For Ken Ham, as for many young-earth creationists, the history of science stopped in 1700: Ham’s theory is essentially Woodward’s. Ham’s distinction between historical and observational science is not merely a curiosity: real harm is possible, for example, in that Answers in Genesis uses it to discredit the science behind global warming, which relies on reconstructing many millennia of climate history. Yet, living in the twenty-first century, Ken Ham is also forced to defend his distinction between historical and observational science in modern scientific terms. Answers in Genesis provides essay after essay dissecting the latest fossil finds, and explaining how geological evidence can be read in terms of a catastrophic flood. In order to do so, they delve deeply into the sciences of radiometric dating, fluid dynamics, stratigraphy, and even quantum mechanics. The question of whether Christians should “believe in ‘weird’ physics” (a category which, in the Answers in Genesis view, includes relativity, quantum mechanics, and string theory) animates a long, detailed essay on the history of physics. (Short answer: yes.)

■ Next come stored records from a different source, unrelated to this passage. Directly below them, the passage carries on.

(* ===== verification/Identities.v ===== *)
(** What the accounting identities decide: the tolerance of the comparison in
    rational numbers, and which payload is flagged with which code. *)

From Stdlib Require Import QArith Qabs Qminmax Lqa.
From S2P Require Import Prelude Dicts Decimals Ratios Canonical Payload Ontology Accounting.
Local Open Scope Z_scope.

(** * Rounding in the default context *)

(** no exponent below [lo], and a magnitude below [10 ^ hi] *)
Definition bounded (lo hi : Z) (d : decimal) : Prop := lo ≤ d_exp d ∧ (Qabs (dq d) < q10 hi)%Q.

(** one unit in the 28th digit *)
Definition ulp28 : Q := 1 # 1000000000000000000000000000.

(** a hundred of them: more than the roundings of one comparison add up to *)
Definition rounding_slack : Q := 1 # 10000000000000000000000000.

Lemma ulp28_q10 : (q10 (1 - prec DEFAULT_CONTEXT) == ulp28)%Q.
Proof. vm_compute. reflexivity. Qed.

Lemma bounded_adjusted lo hi d : d_coeff d ≠ 0%N → bounded lo hi d → ndigits (d_coeff d) + d_exp d ≤ hi.
Proof. intros H0 [_ H]. apply adjusted_lt in H; [|done]. unfold adjusted in H. lia. Qed.

Lemma dec_fix_bounded lo hi d :
  - 1000000 ≤ lo ≤ 0 → hi ≤ 999998 → bounded lo hi d →
  ∃ d', dec_fix DEFAULT_CONTEXT d = Ok d' ∧ bounded lo (hi + 1) d' ∧ (Qabs (dq d' - dq d) <= Qabs (dq d) * ulp28)%Q.
Proof.
  intros Hlo Hhi Hb. assert (∃ d', dec_fix DEFAULT_CONTEXT d = Ok d') as [d' Hd'].
  { destruct (decide (d_coeff d = 0%N)) as [H0|H0]; [unfold dec_fix; rewrite H0; by eexists|].
    apply (dec_fix_total _ default_context_ok); [done|]. pose proof (bounded_adjusted _ _ _ H0 Hb). cbn. lia. }
  exists d'. split; [done|]. destruct Hb as [He Hq].
  assert (Etiny DEFAULT_CONTEXT = -1000026) as Ht by done.
  pose proof (dec_fix_close DEFAULT_CONTEXT default_context_ok d d' ltac:(cbn; lia) ltac:(lia) Hd') as Hc. rewrite ulp28_q10 in Hc.
  split; [|done]. split.
  - destruct (decide (d_coeff d = 0%N)) as [H0|H0].
    + unfold dec_fix in Hd'. rewrite H0 in Hd'. injection Hd' as <-. cbn [d_exp]. rewrite Ht. change (Emax DEFAULT_CONTEXT) with 999999. clear -Hlo He. apply Z.min_glb; lia.
    + destruct (dec_fix_rounded _ default_context_ok _ _ H0 Hd') as (k & Hk & -> & _). lia.
  - assert (Qabs (dq d') <= Qabs (dq d) + Qabs (dq d' - dq d))%Q as Htri.
    { assert (dq d' == dq d + (dq d' - dq d))%Q as Hs by ring. rewrite Hs at 1. apply Qabs_triangle. }
    rewrite q10_add. change (q10 1) with (10 # 1)%Q. pose proof (Qabs_nonneg (dq d)). unfold ulp28 in *. lra.
Qed.

Lemma Qabs_idem q : (Qabs (Qabs q) == Qabs q)%Q.
Proof. apply Qabs_pos, Qabs_nonneg. Qed.

Lemma py_abs_bounded lo hi d :
  - 1000000 ≤ lo ≤ 0 → hi ≤ 999998 → bounded lo hi d →
  ∃ d', py_abs d = Ok d' ∧ bounded lo (hi + 1) d' ∧ (Qabs (dq d' - Qabs (dq d)) <= Qabs (dq d) * ulp28)%Q.
Proof.
  intros Hlo Hhi Hb. destruct (dec_fix_bounded lo hi (dec_abs d)) as (d' & Hd' & Hb' & Hc); [done|done| |].
  - destruct Hb as [He Hq]. split; [done|]. by rewrite dq_abs, Qabs_idem.
  - exists d'. unfold py_abs, arith. rewrite Hd'. split; [done|]. split; [done|]. by rewrite dq_abs, Qabs_idem in Hc.
Qed.

Lemma dec_add_bounded lo hi hi' a b :
  - 1000000 ≤ lo ≤ 0 → hi ≤ hi' ≤ 999990 → bounded lo hi' a → bounded lo hi b →
  ∃ d, dec_add DEFAULT_CONTEXT a b = Ok d ∧ bounded lo (hi' + 2) d ∧
    (Qabs (dq d - (dq a + dq b)) <= Qabs (dq a + dq b) * ulp28)%Q.
Proof.
  intros Hlo Hhi [Hea Ha] [Heb Hb]. pose proof (q10_le hi hi' ltac:(lia)) as Hmono.
  destruct (dec_fix_bounded lo (hi' + 1) (add_exact a b)) as (d & Hd & Hbd & Hc); [done|lia| |].
  - split.
    + unfold add_exact. cbn. lia.
    + rewrite dq_add_exact. eapply Qle_lt_trans; [apply Qabs_triangle|]. rewrite q10_add. change (q10 1) with (10 # 1)%Q.
      pose proof (Qabs_nonneg (dq a)). lra.
  - exists d. unfold dec_add. rewrite Hd. split; [done|]. rewrite dq_add_exact in Hc. replace (hi' + 2) with (hi' + 1 + 1) by lia. done.
Qed.

Lemma bounded_neg lo hi d : bounded lo hi d → bounded lo hi (dec_neg d).
Proof. intros [He Hq]. split; [done|]. by rewrite dq_neg, Qabs_opp. Qed.

Lemma dec_sub_bounded lo hi a b :
  - 1000000 ≤ lo ≤ 0 → hi ≤ 999990 → bounded lo hi a → bounded lo hi b →
  ∃ d, dec_sub DEFAULT_CONTEXT a b = Ok d ∧ bounded lo (hi + 2) d ∧
    (Qabs (dq d - (dq a - dq b)) <= Qabs (dq a - dq b) * ulp28)%Q.
Proof.
  intros Hlo Hhi Ha Hb. destruct (dec_add_bounded lo hi hi a (dec_neg b)) as (d & Hd & Hbd & Hc); [done|lia|done|by apply bounded_neg|].
  exists d. split; [exact Hd|]. split; [done|]. by rewrite dq_neg in Hc.
Qed.

Lemma tolerance_bounded lo hi m :
  - 999990 ≤ lo ≤ 0 → hi ≤ 999990 → bounded lo hi m →
  ∃ d, dec_mul DEFAULT_CONTEXT IDENTITY_RELATIVE_TOLERANCE m = Ok d ∧
    (Qabs (dq d - (1 # 200) * dq m) <= (1 # 200) * Qabs (dq m) * ulp28)%Q.
Proof.
  intros Hlo Hhi [He Hm]. assert (dq (mul_exact IDENTITY_RELATIVE_TOLERANCE m) == (1 # 200) * dq m)%Q as Heq
    by (rewrite dq_mul_exact; apply Qmult_comp; [vm_compute; reflexivity|reflexivity]).
  destruct (dec_fix_bounded (lo - 3) hi (mul_exact IDENTITY_RELATIVE_TOLERANCE m)) as (d & Hd & _ & Hc); [lia|lia| |].
  - split; [unfold mul_exact; cbn; lia|]. rewrite Heq, Qabs_Qmult. change (Qabs (1 # 200)) with (1 # 200)%Q.
    pose proof (Qabs_nonneg (dq m)). lra.
  - exists d. split; [exact Hd|]. rewrite Heq, Qabs_Qmult in Hc. by change (Qabs (1 # 200)) with (1 # 200)%Q in Hc.
Qed.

Although a scientist might read Answers in Genesis’s engagement with scientific knowledge as disingenuous, it can have unpredictable effects—a curious reader might well find the detailed scientific explanations of geological phenomena more convincing than their rebuttal. Or, she might ask: if I’m allowed to accept quantum mechanics, why not radiometric dating, which relies on quantum mechanical understandings of the atom to establish the ages of human and fossil remains? Answers in Genesis also seeks to preserve the products of scientific and technical research that are integrated into our lives—in addition to that iPhone, the slides that Ken Ham threw up during the debate with Bill Nye included an image of Craig Venter, the lead scientist on the Human Genome Project. Venter may be an atheist, Ham admits, but he does good “observational science”—the kind that produces new medical breakthroughs that many rely upon. Yet analysis of the genome leads to enriched understandings of human evolutionary history, as well as new cancer treatments. Ham’s distinction between historical and observational science is incoherent, as Nye pointed out in their debate.

Yet it is also true that we owe the notion that fossils, rocks, and genomes are documents from which we can read nature’s history to a theological conception of nature. Seventeenth-century natural philosophers turned against the “jokes of nature” theory of fossils because they refused to believe that Nature’s God played tricks on humans. Their God was an author, one who wrote a Book of Nature that humans were meant to be able to read. Modern science (as a matter of general methodological principle—this is to say nothing of the beliefs of individual scientists) may have declared the divine author dead, yet a way of divinely-inspired reading continues on in the belief that nature operates according to rational laws that humans can decipher. That assumption is so fundamental that, for scientists, it is an article of faith.

Elizabeth Yale is an historian of science and adjunct assistant professor at The University of Iowa Center for the Book.